By Batool Ghaith – Sep 20,2021

Heike Harmgart

AMMAN — The European Bank for Reconstruction and Development’s (EBRD) investments in Jordan have reached 1.5 billion euros in 62 projects since 2012.

EBRD Managing Director for the southern and eastern Mediterranean region Heike Harmgart indicated that the EBRD have recently been in contact with partner banks and local small- and medium-sized enterprises in Jordan to evaluate the support system needed for them during the post-pandemic recovery period.

“Last year, we traded facilitation with Jordanian banks which was really important. One of the largest and most important projects we signed in 2021 was a $100 million deal with the National Electric Power Company (NEPCO) to support their ongoing transformation and for crisis response emergency facility due to the pandemic,” Harmgart told The Jordan Times during an interview on Monday.

At a time when many households cannot pay their electricity bills, it is important for NEPCO to be flexible and have the funds necessary to carry out critical investments, according to Harmgart.

“The project was critical to stabilise the electricity distribution and supply,” she added.

Harmgart indicated that the EBRD is a demand- driven institution. 

“If there is a good project, we can definitely finance it. In that sense, we are completely open for business and trying to support all sectors which are fostering sustainable and inclusive growth,” she said.

The EBRD continues to have projects in the pipeline, which help Jordan to recover “in a green fashion” Harmgart continued.

“This year is a great opportunity — after the crisis — to rethink how we can emerge from it in a greener fashion. The projects we are looking at are direct investments in green infrastructure,” she said. 

The EBRD has developed an application in English and Arabic, which has all the green certified technologies. It already has a number of Jordanian companies on it, according to Harmgart.
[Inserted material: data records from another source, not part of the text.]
Lemma dir_lookup_sim s k nm : counting s → sim (dir_lookup s k nm) (dir_lookup (lift s) k nm).
Proof. intros Hc. unfold dir_lookup. simulate. Qed.
Lemma dir_add_sim s k nm c : counting s → sim (dir_add s k nm c) (dir_add (lift s) k nm c).
Proof. intros Hc. unfold dir_add. simulate. Qed.
Lemma dir_remove_sim s k nm : counting s → sim (dir_remove s k nm) (dir_remove (lift s) k nm).
Proof. intros Hc. unfold dir_remove. simulate. Qed.

(** ** Freeing *)

(** A step that gives only a state. *)
Definition sim_state s (t : ideal) : Prop := t = lift s ∧ counting s ∨ hit s ∧ dead t.

Lemma state_free s t lba : sim_state s t → sim_state (block_free s lba) (block_free t lba).
Proof.
  intros [[-> Hc]|[Hh Hd]]; [left; by rewrite block_free_lift; auto using block_free_counting|right].
  split; stick.
Qed.
Lemma state_kfree s t p : sim_state s t → sim_state (fs_kfree s p) (fs_kfree t p).
Proof.
  intros [[-> Hc]|[Hh Hd]]; [left; by rewrite kfree_lift; auto using kfree_counting|right].
  split; stick.
Qed.
Lemma malloc_state s t z : sim_state s t → sim (fs_malloc s z) (fs_malloc t z).
Proof.
  intros [[-> Hc]|[Hh Hd]]; [by apply malloc_sim|]. apply sim_dead; stick.
Qed.
Lemma state_table s t lba g g' :
  sim_state s t → (∀ b s, counting s → sim_state (g b s) (g' b (lift s))) →
  (∀ b s, hit s → hit (g b s)) → (∀ b t, dead t → dead (g' b t)) →
  sim_state (match read_block s lba with (Some b, s) => g b s | (None, s) => s end)
    (match read_block t lba with (Some b, s) => g' b s | (None, s) => s end).
Proof.
  intros Hst Hg Hgh Hgd.
  assert (∀ x y, @sim (option (list Z)) x y →
    sim_state (match x with (Some b, s) => g b s | (None, s) => s end) (match y with (Some b, s) => g' b s | (None, s) => s end)) as Hgo.
  { intros [b s1] [b' t1] [[[= -> ->] Hc]|[Hh Hd]]; cbn [fst snd] in *; [destruct b; [by apply Hg|by left]|].
    right. destruct b, b'; auto. }
  apply Hgo. destruct Hst as [[-> Hc]|[Hh Hd]]; [by apply read_block_sim|].
  apply sim_dead; stick.
Qed.

Lemma state_loop i m f g s t :
  sim_state s t → (∀ i s t, sim_state s t → sim_state (f i s) (g i t)) → sim_state (for_loop i m f s) (for_loop i m g t).
Proof. intros Hs Hf. revert i s t Hs. induction m as [|m IH]; intros i s t Hs; [done|]. cbn [for_loop]. auto. Qed.

Lemma state_entries b s t : sim_state s t → sim_state (free_entries s b) (free_entries t b).
Proof. intros Hs. apply state_loop; [done|]. intros i s0 t0 H0. destruct (negb _); [by apply state_free|done]. Qed.

Lemma sim_pair {A} (a : A) s t : sim_state s t → sim (a, s) (a, t).
Proof. intros [[-> Hc]|[Hh Hd]]; [by left|by right]. Qed.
“The investment climate in Jordan is a function of the general economic environment not only in the Kingdom but also in the region, which is challenging due to the political situation in the neighbouring countries,” Harmgart noted.

“I believe there have been a number of good reforms for the business environment, especially in the banking sector. Last year, Jordan carried out a number of regulatory steps, which improved the business environment more holistically. The Jordan Investment Commission is an important partner for us to help with investor aftercare,” she added.

There are areas in which Jordan needs to improve, notably through simplifying registration, licensing and tax administration procedures.

“Jordan could also develop the service sector more around technology-based services as well as medical and health tourism as these have huge potential,” she continued.

According to Harmgart, Amman was the first capital city in the Middle East that the EBRD included in their “green city network”.

“We work together with the mayor and the team managing the city on developing medium and long-term goals of a green city action plan, where we identify areas in the city we can invest in to make it greener. We started with waste to energy, green mobility and e-mobility in Amman. We are working on a very holistic plan,” Harmgart added.

She said that the bank has also organised a school awareness campaign for waste management. 

“I believe that this agreement with the city of Amman can make us go into many dimensions to bring more investments and partnerships. We hope that other cities become motivated and consider becoming a green city too,” Hamgart said.